I’m no ophthalmologist, just an attention seeker with a laptop.  But, I’m here today to dispel the rumor that pink eye is caused by getting poop in your eye.  This topic came up because I just battled another bout of Oozy Eyeball Disease, better known as Bacterial Conjunctivitis.

The guys in Knocked Up claimed they “farted bare-assed on each other’s pillows” and gave each other pink eye with “poop particles”. This was an exaggeration for comedy, not based on medical knowledge.

My doctor said lots of different bacteria cause pink eye, not just bacteria from fecal matter.  I was concerned when someone told me I was getting pink eye because I change my baby’s diaper and then touch my face.  Eww!  I wash my hands, you sicko!

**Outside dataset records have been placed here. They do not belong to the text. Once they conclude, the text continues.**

(** No address gets more responses in a pass than it has entries in the
    list. *)
Lemma simulate_fetch_responses_count (es : list string) (a : string)
    (w : World G C) :
  (count_for a (fst (simulate_fetch_responses es w))
   <= count_occ string_dec es a)%nat.
Proof.
  revert w; induction es as [|e es IH]; intros w.
  - unfold simulate_fetch_responses, count_for; simpl. lia.
  - rewrite simulate_fetch_responses_cons. cbn [fst].
    rewrite count_for_app. simpl count_occ.
    pose proof (fetch_one_count e a w) as H1.
    pose proof (IH (snd (fetch_one e [] w))) as H2.
    destruct (string_dec e a); lia.
Qed.

(** C2.  One pass of the classification body appends at most one response,
    for the address it was given, and the three checks are tried in the
    order bounce, unsubscribe, reply: when the bounce draw succeeds the
    only outcome is a bounce, and when it fails and the unsubscribe draw
    succeeds the only outcome is an unsubscribe, so a reply is recorded
    only after both draws failed.  Over a whole list no address gets more
    responses than it has entries. *)
Theorem C2_one_outcome_in_precedence_order
    (email : string) (responses : list response) (w : World G C) :
  let u_bounce := fst (random (rng w)) in
  let u_unsubscribe := fst (random (snd (random (rng w)))) in
  (exists new,
      fst (fetch_one email responses w) = (responses ++ new)%list
      /\ (List.length new <= 1)%nat
      /\ (forall r, In r new -> response_email r = email)
      /\ (Py.Qltb u_bounce (5 # 100) = true
          -> exists reason ts, new = [Bounced email reason ts])
      /\ (Py.Qltb u_bounce (5 # 100) = false
          -> Py.Qltb u_unsubscribe (3 # 100) = true
          -> exists ts, new = [Unsubscribed email "recipient_request" ts])
      /\ (forall r, In r new -> response_status r = "replied"
          -> Py.Qltb u_bounce (5 # 100) = false
             /\ Py.Qltb u_unsubscribe (3 # 100) = false))
  /\ (forall (email_addresses : list string) (a : string),
         (count_for a (fst (simulate_fetch_responses email_addresses w))
          <= count_occ string_dec email_addresses a)%nat).
Proof.
  intros u_bounce u_unsubscribe. split.
  - exists (fst (fetch_one email [] w)).
    split; [now rewrite fetch_one_app|].
    split.
    { destruct (fetch_one_shape email w) as [->|(r & -> & _)]; simpl; lia. }
    split.
    { destruct (fetch_one_shape email w) as [->|(r & -> & Hr & _)];
        simpl; intros r' Hin; [contradiction|].
      destruct Hin as [<-|[]]. exact Hr. }
    subst u_bounce u_unsubscribe.
    unfold fetch_one. step_world. cbn [rng set_rng set_clock].
    destruct (Py.Qltb (fst (random (rng w))) (5 # 100)) eqn:Eb; step_world.
    { split; [intros _; do 2 eexists; reflexivity|].
      split; [discriminate|].
      intros r [<-|[]]. discriminate. }
    cbn [rng set_rng set_clock].
    destruct (Py.Qltb (fst (random (snd (random (rng w))))) (3 # 100)) eqn:Eu;
      step_world.
    { split; [discriminate|].
      split; [intros _ _; eexists; reflexivity|].
      intros r [<-|[]]. discriminate. }
    split; [discriminate|]. split; [discriminate|].
    intros r _ _. now split.
  - intros email_addresses a. apply simulate_fetch_responses_count.
Qed.
(** * Agentic-Vision chat: streaming reducer, history serializer, renderers

    A shallow embedding of the TypeScript sources
    - [components/ChatInterface.tsx] ([handleSendMessage],
      [generateHtmlFromMessages]),
    - [components/ChatMessageItem.tsx] ([renderPart]),
    - [services/gemini.ts] ([sendMessageStream]),
    with the properties the specification states about them. *)

From Stdlib Require Import ZArith Ascii String.
From stdpp Require Import base tactics option list strings.

Open Scope string_scope.
Open Scope list_scope.
Open Scope nat_scope.

(** ** JavaScript values the code inspects *)

(** [part.thought] is typed [boolean] by the client library, but both
    renderers also test [typeof part.thought === 'string'] (behind
    [@ts-ignore]); an absent field is [None]. *)
Inductive ThoughtVal :=
| ThoughtBool (b : bool)
| ThoughtStr (s : string).

(** An object the code copies by reference and never looks into
    ([functionCall], [functionResponse]). *)
Inductive Opaque := OpaqueObj (tag : nat).

Record ExecutableCode := {
  language : option string;
  code : option string
}.

Record CodeExecutionResult := {
  outcome : option string;
  output : option string
}.

Record Blob := {
  mimeType : option string;
  data : option string
}.

(** [Part] of [@google/genai]: every field optional. *)
Record Part := {
  text : option string;
  thought : option ThoughtVal;
  executableCode : option ExecutableCode;
  codeExecutionResult : option CodeExecutionResult;
  inlineData : option Blob;
  functionCall : option Opaque;
  functionResponse : option Opaque
}.

#[global] Instance ThoughtVal_eq_dec : EqDecision ThoughtVal.
Proof. solve_decision. Defined.
#[global] Instance Opaque_eq_dec : EqDecision Opaque.
Proof. solve_decision. Defined.
#[global] Instance ExecutableCode_eq_dec : EqDecision ExecutableCode.
Proof. solve_decision. Defined.
#[global] Instance CodeExecutionResult_eq_dec : EqDecision CodeExecutionResult.
Proof. solve_decision. Defined.
#[global] Instance Blob_eq_dec : EqDecision Blob.
Proof. solve_decision. Defined.
#[global] Instance Part_eq_dec : EqDecision Part.
Proof. solve_decision. Defined.

(** The empty object literal [{}]. *)
Definition emptyPart : Part :=
  {| text := None; thought := None; executableCode := None;
     codeExecutionResult := None; inlineData := None;
     functionCall := None; functionResponse := None |}.

Module JS.

(** Truthiness of a [string | undefined]: [undefined] and [""] are falsy. *)
Definition truthy_str (s : option string) : bool :=
  match s with
  | Some s => negb (String.eqb s "")
  | None => false
  end.

(** Truthiness of an object-valued optional field. *)
Definition truthy_obj {A} (o : option A) : bool :=
  match o with Some _ => true | None => false end.

(** [!!p.thought]. *)
Definition truthy_thought (t : option ThoughtVal) : bool :=
  match t with
  | Some (ThoughtBool b) => b
  | Some (ThoughtStr s) => negb (String.eqb s "")
  | None => false
  end.

(** [x !== undefined]. *)
Definition defined {A} (o : option A) : bool :=
  match o with Some _ => true | None => false end.

(** [s || ] with the empty string on a [string | undefined]. *)
Definition or_empty (s : option string) : string :=
  match s with
  | Some s => s
  | None => ""
  end.

(** [a + b] where [a] is a string and [b] a [string | undefined]:
    string concatenation prints [undefined]. *)
Definition plus (a : string) (b : option string) : string :=
  a +:+ match b with Some s => s | None => "undefined" end.

(** [a === b] on two [string | undefined]. *)
Definition strict_eq (a b : option string) : bool :=
  bool_decide (a = b).

End JS.

(** ** The streaming reducer (ChatInterface.tsx, [handleSendMessage]) *)

(** [isMergeableText(p1, p2)]. *)
Definition isMergeableText (p1 p2 : Part) : bool :=
  let p1Thought := JS.truthy_thought (thought p1) in
  let p2Thought := JS.truthy_thought (thought p2) in
  JS.defined (text p1) && JS.defined (text p2) &&
  negb (JS.truthy_obj (executableCode p1)) && negb (JS.truthy_obj (executableCode p2)) &&
  negb (JS.truthy_obj (codeExecutionResult p1)) && negb (JS.truthy_obj (codeExecutionResult p2)) &&
  negb (JS.truthy_obj (inlineData p1)) && negb (JS.truthy_obj (inlineData p2)) &&
  Bool.eqb p1Thought p2Thought.

(** [{ ...lastPart, text: t }]. *)
Definition withText (lastPart : Part) (t : string) : Part :=
  {| text := Some t; thought := thought lastPart;
     executableCode := executableCode lastPart;
     codeExecutionResult := codeExecutionResult lastPart;
     inlineData := inlineData lastPart;
     functionCall := functionCall lastPart;
     functionResponse := functionResponse lastPart |}.

(** [{ ...lastPart, executableCode: e }]. *)
Definition withExecutableCode (lastPart : Part) (e : ExecutableCode) : Part :=
  {| text := text lastPart; thought := thought lastPart;
     executableCode := Some e;
     codeExecutionResult := codeExecutionResult lastPart;
     inlineData := inlineData lastPart;
     functionCall := functionCall lastPart;
     functionResponse := functionResponse lastPart |}.

(** [{ text: newPart.text, thought: newPart.thought }]. *)
Definition textPart (t : option string) (th : option ThoughtVal) : Part :=
  {| text := t; thought := th; executableCode := None;
     codeExecutionResult := None; inlineData := None;
     functionCall := None; functionResponse := None |}.
Lemma attemptEach_spec (rnd : string -> Q) (uuid : string -> string)
      (pendingOrders : list Order) :
  forall (executedOrders : list Order) (st : MemoryStore),
  exists more,
    fst (OrderLifecycle.attemptEach rnd uuid pendingOrders executedOrders st)
    = Returned (executedOrders ++ more)%list
    /\ instruments (snd (OrderLifecycle.attemptEach rnd uuid pendingOrders
                           executedOrders st)) = instruments st
    /\ executesOnly st
         (snd (OrderLifecycle.attemptEach rnd uuid pendingOrders executedOrders st))
    /\ Forall (executedBySweep st
                 (snd (OrderLifecycle.attemptEach rnd uuid pendingOrders
                         executedOrders st))) more.
Proof.
  induction pendingOrders as [|order rest IH]; intros acc st.
  - exists []. cbn. rewrite app_nil_r.
    repeat split; [apply executesOnly_refl | constructor].
  - cbn [OrderLifecycle.attemptEach]. unfold bind.
    destruct (attemptOrderExecution_cases st (rnd (order_id order))
                (uuid (order_id order)) (order_id order))
      as [-> | (o & i & ep & Hget & Hst & _ & _ & _ & [-> | ->])].
    + apply IH.
    + set (st2 := markedExecuted st (order_id order) (uuid (order_id order)) o ep).
      assert (Hstep : executesOnly st st2)
        by (unfold st2, markedExecuted; now apply executesOnly_set).
      destruct (IH acc st2) as (more & Hr & Hi & Hx & Hall).
      exists more. split; [exact Hr|]. split; [now rewrite Hi|].
      split; [now apply executesOnly_trans with st2|].
      eapply Forall_impl; [|exact Hall].
      intros e. now apply executedBySweep_earlier.
    + set (e := executedRecord o ep).
      set (st3 := memoryStore.with_portfolio
                    (markedExecuted st (order_id order) (uuid (order_id order)) o ep)
                    (applyFill (portfolio st) (fillOf o ep))).
      assert (Hstep : executesOnly st st3).
      { unfold st3, markedExecuted, memoryStore.with_portfolio.
        cbn [instruments orders trades portfolio]. now apply executesOnly_set. }
      destruct (IH (acc ++ [e])%list st3) as (more & Hr & Hi & Hx & Hall).
      exists (e :: more). split; [now rewrite Hr, <- app_assoc|].
      split; [now rewrite Hi|].
      split; [now apply executesOnly_trans with st3|].
      constructor.
      * apply executedBySweep_later with st3; [exact Hx|].
        exists (order_id order), o. split; [assumption|]. split; [assumption|].
        split; [reflexivity|].
        split; [unfold sameRequest, e, executedRecord; cbn; tauto|].
        unfold memoryStore.getOrderById, st3, markedExecuted. cbn [orders
          memoryStore.with_portfolio]. apply get_set_same.
      * eapply Forall_impl; [|exact Hall].
        intros e'. now apply executedBySweep_earlier.
Qed.

Lemma no_pending_orders (l : list Order) :
  Forall (fun order => status order <> PLACED) l ->
  filter (fun order => ORDER_STATUSES_eqb (status order) PLACED) l = [].
Proof.
  induction 1 as [|o l Ho Hl IH]; [reflexivity|]. cbn.
  destruct (status o); try congruence; cbn; exact IH.
Qed.

(** X3. A sweep never throws and changes no instrument.  Each order it
    returns was PLACED before the sweep and is stored EXECUTED after it,
    with the same request.  The only change to the orders is that PLACED
    orders have become EXECUTED: a CANCELLED or EXECUTED order is as it
    was; and when no order is PLACED the sweep returns nothing and the
    store is as before. *)
Theorem sweep_executes_placed_orders
        (rnd : string -> Q) (uuid : string -> string) (st : MemoryStore) :
  let st' := snd (OrderLifecycle.processPendingOrders rnd uuid st) in
  (exists executedOrders,
      fst (OrderLifecycle.processPendingOrders rnd uuid st) = Returned executedOrders
      /\ Forall (executedBySweep st st') executedOrders)
  /\ instruments st' = instruments st
  /\ executesOnly st st'
  /\ (Forall (fun order => status order <> PLACED) (JsMap.values (orders st)) ->
      OrderLifecycle.processPendingOrders rnd uuid st = (Returned [], st)).
Proof.
  cbv zeta.
  set (pending := filter (fun order => ORDER_STATUSES_eqb (status order) PLACED)
                    (JsMap.values (orders st))).
  destruct (attemptEach_spec rnd uuid pending [] st) as (more & Hr & Hi & Hx & Hall).
  assert (Heq : OrderLifecycle.processPendingOrders rnd uuid st
                = OrderLifecycle.attemptEach rnd uuid pending [] st).
  { unfold OrderLifecycle.processPendingOrders, tryCatch, bind, gets.
    fold pending.
    destruct (OrderLifecycle.attemptEach rnd uuid pending [] st) as [[l|e] s'];
      [reflexivity | discriminate]. }
  rewrite Heq.
  split; [exists more; now split|]. split; [assumption|]. split; [assumption|].
  intros Hnone.
  unfold pending. now rewrite no_pending_orders.
Qed.

Lemma sweep_executes_placed_orders_witness :
  OrderLifecycle.processPendingOrders (fun _ => 1 # 2) (fun _ => "trade-2")
    memoryStore.initialStore
  = (Returned [], memoryStore.initialStore).
Proof.
  apply (sweep_executes_placed_orders (fun _ => 1 # 2) (fun _ => "trade-2")
           memoryStore.initialStore).
  constructor.
Defined.

(** ** Cancellation *)

(** X4. [cancelOrder] refuses an unknown order with 404, the order of
    another user with 403 (whatever its status), and an order of the user
    that is EXECUTED or CANCELLED with 400; whenever it refuses, the store
    is as before. *)
Theorem cancelOrder_refusals (st : MemoryStore) (orderId userId : string) :
  (memoryStore.getOrderById st orderId = None ->
   fst (OrderLifecycle.cancelOrder orderId userId st)
   = inl (OrderLifecycle.OrderAppError OrderLifecycle.OrderNotFound 404))
  /\ (forall order,
        memoryStore.getOrderById st orderId = Some order ->
        (order_userId order <> userId ->
         fst (OrderLifecycle.cancelOrder orderId userId st)
         = inl (OrderLifecycle.OrderAppError
                  OrderLifecycle.UnauthorizedToCancelThisOrder 403))
        /\ (order_userId order = userId -> status order = EXECUTED ->
            fst (OrderLifecycle.cancelOrder orderId userId st)
            = inl (OrderLifecycle.OrderAppError
                     OrderLifecycle.CannotCancelExecutedOrder 400))
        /\ (order_userId order = userId -> status order = CANCELLED ->
            fst (OrderLifecycle.cancelOrder orderId userId st)
            = inl (OrderLifecycle.OrderAppError
                     OrderLifecycle.OrderIsAlreadyCancelled 400)))
  /\ (forall e,
        fst (OrderLifecycle.cancelOrder orderId userId st) = inl e ->
        snd (OrderLifecycle.cancelOrder orderId userId st) = st).
Proof.
  unfold OrderLifecycle.cancelOrder, OrderLifecycle.getOrderById.
  destruct (memoryStore.getOrderById st orderId) as [order|] eqn:Hget.
  - split; [discriminate|]. split.
    + intros o [= <-]. split; [|split].
      * intros Hne. apply String.eqb_neq in Hne. now rewrite Hne.
      * intros <- ->. now rewrite String.eqb_refl.
      * intros <- ->. now rewrite String.eqb_refl.
    + intros e.
      destruct (negb (String.eqb (order_userId order) userId)); [reflexivity|].
      destruct (ORDER_STATUSES_eqb (status order) EXECUTED); [reflexivity|].
      destruct (ORDER_STATUSES_eqb (status order) CANCELLED); [reflexivity|].
      unfold memoryStore.updateOrderStatus.
      unfold memoryStore.getOrderById in Hget. rewrite Hget. discriminate.
  - split; [reflexivity|]. split; [discriminate | reflexivity].
Qed.

Lemma cancelOrder_refusals_witness :
  let st := snd (OrderService.attemptOrderExecution (1 # 2) "trade-2" "order-1"
                   pendingLimitBuyCrossed) in
  OrderLifecycle.cancelOrder "order-1" "user_001" st
  = (inl (OrderLifecycle.OrderAppError OrderLifecycle.CannotCancelExecutedOrder 400),
     st)
  /\ fst (OrderLifecycle.cancelOrder "order-1" "user_002" st)
     = inl (OrderLifecycle.OrderAppError
              OrderLifecycle.UnauthorizedToCancelThisOrder 403).
Proof.
  cbv zeta.
  set (st := snd (OrderService.attemptOrderExecution (1 # 2) "trade-2" "order-1"
                    pendingLimitBuyCrossed)).
  destruct (cancelOrder_refusals st "order-1" "user_001") as (_ & H & Hst).
  destruct (H (mkOrder "order-1" "user_001" "TCS" BUY LIMIT 10 (Some (3000 # 1)%Q)
                 EXECUTED (Some (3000 # 1)%Q) (Some 10)))
    as (_ & Hexec & _); [vm_compute; reflexivity|].
  specialize (Hexec eq_refl eq_refl). split.
  - rewrite (surjective_pairing (OrderLifecycle.cancelOrder "order-1" "user_001" st)).
    now rewrite Hexec, (Hst _ Hexec).
  - destruct (cancelOrder_refusals st "order-1" "user_002") as (_ & H2 & _).
    destruct (H2 (mkOrder "order-1" "user_001" "TCS" BUY LIMIT 10 (Some (3000 # 1)%Q)
                    EXECUTED (Some (3000 # 1)%Q) (Some 10)))
      as (Hother & _); [vm_compute; reflexivity|].
    apply Hother. discriminate.
Defined.

(** X5. [cancelOrder] on an order of the user that is NEW or PLACED returns
    it with status CANCELLED and stores it so, the request and the
    executed fields being as before; nothing else in the store changes.
    From then on an execution attempt on it does nothing, and a sweep
    leaves it CANCELLED. *)
Theorem cancelOrder_cancels
        (st : MemoryStore) (orderId userId : string) (order : Order) :
  memoryStore.getOrderById st orderId = Some order ->
  order_userId order = userId ->
  status order = NEW \/ status order = PLACED ->
  let st' := snd (OrderLifecycle.cancelOrder orderId userId st) in
  exists cancelled,
    fst (OrderLifecycle.cancelOrder orderId userId st) = inr (Some cancelled)
    /\ memoryStore.getOrderById st' orderId = Some cancelled
    /\ status cancelled = CANCELLED
    /\ sameRequest order cancelled
    /\ executedPrice cancelled = executedPrice order
    /\ executedQuantity cancelled = executedQuantity order
    /\ (forall k, k <> orderId ->
          memoryStore.getOrderById st' k = memoryStore.getOrderById st k)
    /\ instruments st' = instruments st
    /\ trades st' = trades st
    /\ portfolio st' = portfolio st
    /\ (forall rnd uuid,
          OrderService.attemptOrderExecution rnd uuid orderId st' = (Returned None, st'))
    /\ (forall rnd uuid,
          memoryStore.getOrderById
            (snd (OrderLifecycle.processPendingOrders rnd uuid st')) orderId
          = Some cancelled).
Proof.
  intros Hget Huser Hstatus. cbv zeta.
  unfold OrderLifecycle.cancelOrder, OrderLifecycle.getOrderById.
  rewrite Hget, Huser, String.eqb_refl. cbn [negb].
  assert (He : ORDER_STATUSES_eqb (status order) EXECUTED = false)
    by (destruct Hstatus as [-> | ->]; reflexivity).
  assert (Hc : ORDER_STATUSES_eqb (status order) CANCELLED = false)
    by (destruct Hstatus as [-> | ->]; reflexivity).
  rewrite He, Hc. unfold memoryStore.updateOrderStatus.
  pose proof Hget as Hget'. unfold memoryStore.getOrderById in Hget'. rewrite Hget'.
  cbn [fst snd memoryStore.noExecutionData memoryStore.data_executedPrice
       memoryStore.data_executedQuantity memoryStore.truthyQ memoryStore.truthyZ].
  eexists. split; [reflexivity|].
  set (cancelled := mkOrder _ _ _ _ _ _ _ CANCELLED _ _).
  set (st' := memoryStore.with_orders st _).
  assert (Hstored : memoryStore.getOrderById st' orderId = Some cancelled)
    by (unfold st', memoryStore.getOrderById; cbn [orders memoryStore.with_orders];
        apply get_set_same).
  split; [exact Hstored|]. split; [reflexivity|].
  split; [unfold sameRequest; cbn; tauto|].
  split; [reflexivity|]. split; [reflexivity|]. split.
  { intros k Hk. unfold st', memoryStore.getOrderById.
    cbn [orders memoryStore.with_orders]. apply get_set_other. congruence. }
  split; [reflexivity|]. split; [reflexivity|]. split; [reflexivity|]. split.
  - intros rnd uuid.
    unfold OrderService.attemptOrderExecution. run. now rewrite Hstored.
  - intros rnd uuid.
    destruct (attemptEach_spec rnd uuid
                (filter (fun o => ORDER_STATUSES_eqb (status o) PLACED)
                   (JsMap.values (orders st'))) [] st') as (more & Hr & _ & Hx & _).
    assert (Heq : OrderLifecycle.processPendingOrders rnd uuid st'
                  = OrderLifecycle.attemptEach rnd uuid
                      (filter (fun o => ORDER_STATUSES_eqb (status o) PLACED)
                         (JsMap.values (orders st'))) [] st').
    { unfold OrderLifecycle.processPendingOrders, tryCatch, bind, gets.
      destruct (OrderLifecycle.attemptEach rnd uuid _ [] st') as [[l|e] s'];
        [reflexivity | discriminate]. }
    rewrite Heq. specialize (Hx orderId). rewrite Hstored in Hx.
    match type of Hx with
    | match ?t with _ => _ end => destruct t as [o'|]; [|contradiction]
    end.
    destruct Hx as [-> | (Hp & _)]; [reflexivity | discriminate].
Qed.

Right after my coworkers sent me home to wash out my eyes last week, I really did have a reason to wash out my eyes.

I left a meeting and went to my car in a parking deck downtown.  I was climbing the stairs when I turned the corner and saw a man leaning on the railing with it all out.  I mean IT all out.  Yep, a homeless guy using our city’s public parking deck as his private restroom flashed me!  I turned and bolted towards security.  I didn’t bother to call the police.  I had to get to the doctor.  I begged him to give me Listerine, Isopropyl Alcohol or anything to disinfect my eyes and brain from that sight.

I did notice the guy’s eyes before I laid eyes on his junk.  Neither appeared infected.  But again I’m no ophthalmologist, nor urologist.